Membaca Metode Jakarta karya Vincent Bevins rasanya aneh sekali. Buku ini bagus sekali dan ditulis dengan sangat baik, dijelaskan dengan runut dan susunannya apik sekali. Namun isinya membuat saya marah, mual di beberapa halaman, dan menangis membaca bab terakhir dari buku ini. 

Lewat buku ini, Bevins mengajak saya dan pembaca lainnya untuk turut larut dalam sebuah tragedi besar yang terjadi di Indonesia pada tahun 1965. Ada apa memangnya? Jika kamu orang Indonesia, pasti tidak asing dengan istilah G30S/PKI, atau Gerakan 30 September / Partai Komunis Indonesia. Sebuah peristiwa tragis dimana jenderal-jenderal Tentara Angkatan Darat dibunuh dengan keji dan dibuang di sebuah sumur, dilakukan oleh orang-orang dari Partai Komunis Indonesia, atau setidaknya itu yang saya pelajari di sekolah bertahun-tahun lalu. Yang tidak pernah terbahas di sekolah saya saat itu: setelah kejadian G30SPKI, ratusan ribu bahkan jutaan orang dibunuh dan dibabat habis dengan kejam tanpa pengadilan, tanpa keterangan bersalah hanya karena mereka anggota Partai Komunis Indonesia, atau keluarganya, atau kenalannya, Bevins menuliskan peristiwa ini dan beberapa peristiwa sebelum dan sesudahnya melalui buku 416 halaman ini. 

Operasi Anti-Komunisme Amerika

Buku ini tidak ujug-ujug membahas peristiwa mengerikan tahun 1965 di Indonesia, tapi lebih gila lagi menjelaskan usaha Amerika Serikat dalam menghentikan laju negara-negara yang mulai dekat dengan komunisme. Amerika berinvestasi cukup besar dalam proyek anti-komunisme ini melalui beragam cara dan dilakukan di banyak negara. Operasi Ajax di Iran untuk menggulingkan Mossadegh di tahun 1952, Operasi di Filipina, penggulingan presiden Arbenz di Guatemala yang melakukan reformasi agraria di negaranya, belum lagi di Kuba dan Brazil. 
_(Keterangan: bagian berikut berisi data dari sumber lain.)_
Lemma emit_runs_exact fuel Target runs Emitted Written Total :
  let rest := left_to_emit runs Emitted 0 in
  (length rest <= fuel)%nat -> Total = (length Written + counts rest)%nat ->
  (forall a b, a ∈ rest -> b ∈ rest -> a.1 <> b.1 -> mr_Base a.2 <> mr_Base b.2) ->
  Forall (fun c => 0 < mr_Count c.2) rest ->
  exists order, order ≡ₚ rest /\ StronglySorted in_order order /\
    emit_runs hal fuel Pdo Target runs Emitted Written Total =
      Written ++ flat_map (fun c => run_elements hal Target c.2 (Z.to_nat (mr_Count c.2))) order.
Proof using.
  revert Emitted Written. induction fuel as [|fuel IH]; intros Emitted Written rest Hf HT Hb Hc.
  { assert (rest = []) as Er by (apply nil_length_inv; lia). rewrite Er in *. exists [].
    split_and!; [done|by constructor|]. simpl. rewrite app_nil_r.
    destruct (length Written <? Total)%nat; done. }
  destruct (decide (rest = [])) as [Er|Er].
  { exists []. rewrite Er in *. split_and!; [done|by constructor|]. simpl in *. rewrite app_nil_r.
    unfold counts in HT. simpl in HT. rewrite HT, Nat.add_0_r, Nat.ltb_irrefl. done. }
  destruct rest as [|c0 rest0] eqn:Er'; [done|]. unfold rest in Er'.
  destruct (pick_first rest0 c0) as ([i m] & Hm & Hin & Hno & Hc0).
  assert (Forall (fun c => UacpiNtMessageRunPrecedes c.2 m = false) (c0 :: rest0)) as Hall.
  { apply Forall_cons_2; [|done]. simpl in Hc0. destruct Hc0 as [<-|Hc0].
    - unfold UacpiNtMessageRunPrecedes. simpl. rewrite Z.eqb_refl. simpl. apply Z.ltb_irrefl.
    - apply not_true_iff_false. intros H. pose proof (precedes_trans _ _ _ H Hc0) as Hcc.
      unfold UacpiNtMessageRunPrecedes in Hcc. rewrite Z.eqb_refl in Hcc. simpl in Hcc.
      by rewrite Z.ltb_irrefl in Hcc. }
  assert (c0 :: rest0 ≡ₚ (i, m) :: left_to_emit runs (<[i := true]> Emitted) 0) as Hmark.
  { rewrite <- Er'. rewrite <- Er' in Hin. pose proof (left_mark _ _ _ _ _ Hin) as H.
    by rewrite Nat.sub_0_r in H. }
  set (rest' := left_to_emit runs (<[i := true]> Emitted) 0) in *.
  assert (0 < mr_Count m) as Hmc by (by rewrite Forall_forall in Hc; apply (Hc (i, m))).
  assert (counts (c0 :: rest0) = (Z.to_nat (mr_Count m) + counts rest')%nat) as Hcount
    by (by rewrite (counts_perm _ _ Hmark)).
  assert (length (run_elements hal Target m (Total - length Written)) = Z.to_nat (mr_Count m)) as Hlen.
  { unfold run_elements. rewrite length_map, length_seq. lia. }
  destruct (IH (<[i := true]> Emitted) (Written ++ run_elements hal Target m (Total - length Written)))
    as (order & Hperm & Hsort & E).
  { fold rest'. apply Permutation_length in Hmark. simpl in *. lia. }
  { fold rest'. rewrite length_app, Hlen. lia. }
  { fold rest'. intros a b Ha Hb'. apply Hb; rewrite Hmark; by right. }
  { fold rest'. rewrite Hmark, Forall_cons in Hc. apply Hc. }
  fold rest' in Hperm. exists ((i, m) :: order). split_and!.
  - by rewrite Hmark, Hperm.
  - constructor; [done|]. rewrite Hperm. rewrite Hmark, Forall_cons in Hall. destruct Hall as [_ Hall].
    rewrite Forall_forall in *. intros c Hcin. apply precedes_in_order, precedes_total; [|by apply Hall]. simpl.
    pose proof (left_nodup runs Emitted 0) as Hnd. rewrite Er', Hmark in Hnd. simpl in Hnd.
    apply NoDup_cons in Hnd as [Hnd _].
    apply (Hb (i, m) c); [done|by rewrite Hmark; right|]. simpl. intros ->. apply Hnd.
    by apply list_elem_of_fmap_2.
  - cbn [emit_runs]. destruct (length Written <? Total)%nat eqn:EL; nat_prop; [|lia]. cbn [negb].
    rewrite next_run_fold, Er'. simpl. rewrite Hm, E. simpl. rewrite <- app_assoc. do 2 f_equal.
    unfold run_elements. do 2 f_equal. lia.
Qed.
Lemma left_all runs k i r :
  (i, r) ∈ left_to_emit runs (map (fun _ => false) runs) k <->
    (k <= i)%nat /\ runs !! (i - k)%nat = Some r /\ mr_Owner r = Pdo /\ mr_Count r <> 0.
Proof using.
  split; [apply left_places|]. revert k. induction runs as [|r0 runs IH]; intros k (H1 & H2 & H3 & H4); [done|].
  simpl. rewrite orb_false_r. destruct (decide (i = k)) as [->|Hne].
  - rewrite Nat.sub_diag in H2. injection H2 as ->. rewrite H3, Z.eqb_refl. simpl.
    destruct (mr_Count r =? 0) eqn:E; bool_prop; [done|]. by left.
  - replace (i - k)%nat with (S (i - S k)) in H2 by lia. simpl in H2.
    destruct (_ || _); [|right]; apply IH; split_and!; (done || lia).
Qed.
Bagi Amerika, tidak boleh ada negara-negara Dunia Ketiga, istilah bagi negara yang tidak masuk ke negara Dunia Pertama dan Dunia Kedua, yang coba-coba apalagi sampai berhasil dalam mengimplementasikan sosialisme di Negara mereka, alasannya agar tidak ada negara-negara yang melihat 'praktik baik' dan akhirnya ingin mencoba praktik tersebut di negara mereka. 

Infeksi komunis dapat menyebar melalui contoh kemandirian dari AS yang bisa Guatemala tawarkan kepada para nasionalis lain di kawasan Amerika Latin. Ia bisa menyebar melalui contoh nasioanalisme dan reformasi sosial. (Hal. 71) 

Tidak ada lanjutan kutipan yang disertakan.